*Exercise*. Could you please retype all of the entries exactly as they appear?
━━ Material provided ━━
(** The text of a list that is not empty and whose parts are not empty is
    the parts joined, not the placeholder for the empty text. *)
Lemma joined_or_placeholder {A} (render : A → Completion string) (items : list A)
    (parts : list string) (placeholder : string) :
  items ≠ [] →
  (∀ item part, render item = Normal part → part ≠ "") →
  sequence (render <$> items) = Normal parts →
  (if is_empty (join "" parts) then placeholder else join "" parts) = join "" parts.
Proof.
  intros Hitems Hfull Hparts.
  destruct (is_empty (join "" parts)) eqn:Hempty; [|done].
  exfalso. apply is_empty_true, join_nil_inv in Hempty.
  assert (Hall : Forall (λ part, part ≠ "") parts).
  { eapply sequence_Forall; [|done].
    apply Forall_fmap, Forall_forall. intros item _ part. apply Hfull. }
  destruct items as [|item rest]; [done|]. simpl in Hparts.
  destruct (render item); [|done].
  destruct (sequence _); [|done].
  injection Hparts as <-.
  apply Forall_cons in Hempty as [Hempty _], Hall as [Hall _]. done.
Qed.

(** *** Submissions *)

Section Submission.
Context `{Host}.

(** C1: a batch submission with no model checked makes no request at all (so
    no POST to /api/evaluation/batch, and no task): whenever it returns, the
    warning is all it did, and it returns when the page has the elements it
    reads from and the notification area. *)
Theorem submitBatchEvaluation_empty_selection (p : Page) (s : Script) :
  batch_models_checked p = [] →
  requests (trace (run evaluation.submitBatchEvaluation p s)) = requests (trace s)
  ∧ (outcome evaluation.submitBatchEvaluation p s = Normal tt →
     trace (run evaluation.submitBatchEvaluation p s)
     = trace s ++ [Notify "请选择至少一个模型" "warning" 3000%N])
  ∧ (is_Some (batch_inputs p) → present "notifications" p →
     outcome evaluation.submitBatchEvaluation p s = Normal tt).
Proof.
  intros Hnone. unfold batch_inputs, value_in, present.
  unfold evaluation.submitBatchEvaluation. js_unfold. rewrite Hnone. simpl.
  split_lookups p; tidy_trace;
    repeat split; intros; rewrite ?requests_app, ?app_nil_r;
    try done; try (by destruct_and?; match goal with X : is_Some None |- _ => destruct X end).
Qed.

(** What [submitSingleEvaluation] does once it has read its inputs. *)
Lemma submitSingleEvaluation_inputs (p : Page) (s : Script) (m d raw : string) :
  single_inputs p = Some (m, d, raw) →
  evaluation.submitSingleEvaluation p s
  = (if is_empty m || is_empty d then
       utils.showNotification "请填写模型和数据集" "warning" 3000%N
     else
       match evaluation.parse_config (String_trim raw) with
       | None => utils.showNotification "配置参数JSON格式错误" "error" 3000%N
       | Some config => submission_single (evaluation.single_body m d config)
       end) p s.
Proof.
  unfold single_inputs, value_in, evaluation.submitSingleEvaluation.
  intros Hin.
  destruct (by_id p !! "single-evaluation-form") as [form|] eqn:Hform; [|done].
  simpl in Hin.
  cbv beta iota zeta delta [mbind M_bind mret M_ret getElementById ask new_FormData
                             value_of deref throw].
  rewrite Hform.
  destruct (FormData_get "model-select" (el_entries form)) as [chosen|];
    [destruct (is_empty chosen)|];
    repeat match type of Hin with
           | context [by_id p !! ?id] => destruct (by_id p !! id); simpl in Hin; [|done]
           end;
    by simplify_eq.
Qed.

(** What [submitBatchEvaluation] does once it has read its inputs. *)
Lemma submitBatchEvaluation_inputs (p : Page) (s : Script)
    (selected : list string) (d t : string) (parallel : bool) :
  batch_inputs p = Some (selected, d, t, parallel) →
  evaluation.submitBatchEvaluation p s
  = (if (length selected =? 0)%nat then
       utils.showNotification "请选择至少一个模型" "warning" 3000%N
     else if is_empty d then
       utils.showNotification "请填写数据集名称" "warning" 3000%N
     else submission_batch (evaluation.batch_body selected d t parallel)) p s.
Proof.
  unfold batch_inputs, value_in, evaluation.submitBatchEvaluation.
  intros Hin.
  cbv beta iota zeta delta [mbind M_bind mret M_ret getElementById ask new_FormData
                             value_of deref throw].
  repeat match type of Hin with
         | context [by_id p !! ?id] => destruct (by_id p !! id); simpl in Hin; [|done]
         end.
  by simplify_eq.
Qed.

Lemma showNotification_quiet (message type : string) (p : Page) (s : Script) :
  requests (trace (utils.showNotification message type 3000%N p s).2) = requests (trace s).
Proof.
  js_unfold. destruct (by_id p !! "notifications"); simpl; [|done].
  by rewrite requests_app, app_nil_r.
Qed.

(** C5: a single submission whose model path or dataset name is empty, or
    whose configuration text (trimmed, as the function holds it) is not empty
    and does not parse as JSON, makes no request. *)
Theorem submitSingleEvaluation_rejects_invalid (p : Page) (s : Script) (m d raw : string) :
  single_inputs p = Some (m, d, raw) →
  m = "" ∨ d = "" ∨ (String_trim raw ≠ "" ∧ JSON_parse (String_trim raw) = None) →
  requests (trace (run evaluation.submitSingleEvaluation p s)) = requests (trace s).
Proof.
  intros Hin Hbad. unfold run. rewrite (submitSingleEvaluation_inputs p s m d raw Hin).
  destruct Hbad as [-> | [-> | [Hfull Hparse]]].
  - simpl. apply showNotification_quiet.
  - rewrite orb_true_r. apply showNotification_quiet.
  - destruct (is_empty m || is_empty d); [apply showNotification_quiet|].
    unfold evaluation.parse_config.
    apply is_empty_false in Hfull. rewrite Hfull, Hparse. apply showNotification_quiet.
Qed.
━━━
*Result*.
(** The text of a list that is not empty and whose parts are not empty is
    the parts joined, not the placeholder for the empty text. *)
Lemma joined_or_placeholder {A} (render : A → Completion string) (items : list A)
    (parts : list string) (placeholder : string) :
  items ≠ [] →
  (∀ item part, render item = Normal part → part ≠ "") →
  sequence (render <$> items) = Normal parts →
  (if is_empty (join "" parts) then placeholder else join "" parts) = join "" parts.
Proof.
  intros Hitems Hfull Hparts.
  destruct (is_empty (join "" parts)) eqn:Hempty; [|done].
  exfalso. apply is_empty_true, join_nil_inv in Hempty.
  assert (Hall : Forall (λ part, part ≠ "") parts).
  { eapply sequence_Forall; [|done].
    apply Forall_fmap, Forall_forall. intros item _ part. apply Hfull. }
  destruct items as [|item rest]; [done|]. simpl in Hparts.
  destruct (render item); [|done].
  destruct (sequence _); [|done].
  injection Hparts as <-.
  apply Forall_cons in Hempty as [Hempty _], Hall as [Hall _]. done.
Qed.

(** *** Submissions *)

Section Submission.
Context `{Host}.

(** C1: a batch submission with no model checked makes no request at all (so
    no POST to /api/evaluation/batch, and no task): whenever it returns, the
    warning is all it did, and it returns when the page has the elements it
    reads from and the notification area. *)
Theorem submitBatchEvaluation_empty_selection (p : Page) (s : Script) :
  batch_models_checked p = [] →
  requests (trace (run evaluation.submitBatchEvaluation p s)) = requests (trace s)
  ∧ (outcome evaluation.submitBatchEvaluation p s = Normal tt →
     trace (run evaluation.submitBatchEvaluation p s)
     = trace s ++ [Notify "请选择至少一个模型" "warning" 3000%N])
  ∧ (is_Some (batch_inputs p) → present "notifications" p →
     outcome evaluation.submitBatchEvaluation p s = Normal tt).
Proof.
  intros Hnone. unfold batch_inputs, value_in, present.
  unfold evaluation.submitBatchEvaluation. js_unfold. rewrite Hnone. simpl.
  split_lookups p; tidy_trace;
    repeat split; intros; rewrite ?requests_app, ?app_nil_r;
    try done; try (by destruct_and?; match goal with X : is_Some None |- _ => destruct X end).
Qed.

(** What [submitSingleEvaluation] does once it has read its inputs. *)
Lemma submitSingleEvaluation_inputs (p : Page) (s : Script) (m d raw : string) :
  single_inputs p = Some (m, d, raw) →
  evaluation.submitSingleEvaluation p s
  = (if is_empty m || is_empty d then
       utils.showNotification "请填写模型和数据集" "warning" 3000%N
     else
       match evaluation.parse_config (String_trim raw) with
       | None => utils.showNotification "配置参数JSON格式错误" "error" 3000%N
       | Some config => submission_single (evaluation.single_body m d config)
       end) p s.
Proof.
  unfold single_inputs, value_in, evaluation.submitSingleEvaluation.
  intros Hin.
  destruct (by_id p !! "single-evaluation-form") as [form|] eqn:Hform; [|done].
  simpl in Hin.
  cbv beta iota zeta delta [mbind M_bind mret M_ret getElementById ask new_FormData
                             value_of deref throw].
  rewrite Hform.
  destruct (FormData_get "model-select" (el_entries form)) as [chosen|];
    [destruct (is_empty chosen)|];
    repeat match type of Hin with
           | context [by_id p !! ?id] => destruct (by_id p !! id); simpl in Hin; [|done]
           end;
    by simplify_eq.
Qed.

(** What [submitBatchEvaluation] does once it has read its inputs. *)
Lemma submitBatchEvaluation_inputs (p : Page) (s : Script)
    (selected : list string) (d t : string) (parallel : bool) :
  batch_inputs p = Some (selected, d, t, parallel) →
  evaluation.submitBatchEvaluation p s
  = (if (length selected =? 0)%nat then
       utils.showNotification "请选择至少一个模型" "warning" 3000%N
     else if is_empty d then
       utils.showNotification "请填写数据集名称" "warning" 3000%N
     else submission_batch (evaluation.batch_body selected d t parallel)) p s.
Proof.
  unfold batch_inputs, value_in, evaluation.submitBatchEvaluation.
  intros Hin.
  cbv beta iota zeta delta [mbind M_bind mret M_ret getElementById ask new_FormData
                             value_of deref throw].
  repeat match type of Hin with
         | context [by_id p !! ?id] => destruct (by_id p !! id); simpl in Hin; [|done]
         end.
  by simplify_eq.
Qed.

Lemma showNotification_quiet (message type : string) (p : Page) (s : Script) :
  requests (trace (utils.showNotification message type 3000%N p s).2) = requests (trace s).
Proof.
  js_unfold. destruct (by_id p !! "notifications"); simpl; [|done].
  by rewrite requests_app, app_nil_r.
Qed.

(** C5: a single submission whose model path or dataset name is empty, or
    whose configuration text (trimmed, as the function holds it) is not empty
    and does not parse as JSON, makes no request. *)
Theorem submitSingleEvaluation_rejects_invalid (p : Page) (s : Script) (m d raw : string) :
  single_inputs p = Some (m, d, raw) →
  m = "" ∨ d = "" ∨ (String_trim raw ≠ "" ∧ JSON_parse (String_trim raw) = None) →
  requests (trace (run evaluation.submitSingleEvaluation p s)) = requests (trace s).
Proof.
  intros Hin Hbad. unfold run. rewrite (submitSingleEvaluation_inputs p s m d raw Hin).
  destruct Hbad as [-> | [-> | [Hfull Hparse]]].
  - simpl. apply showNotification_quiet.
  - rewrite orb_true_r. apply showNotification_quiet.
  - destruct (is_empty m || is_empty d); [apply showNotification_quiet|].
    unfold evaluation.parse_config.
    apply is_empty_false in Hfull. rewrite Hfull, Hparse. apply showNotification_quiet.
Qed.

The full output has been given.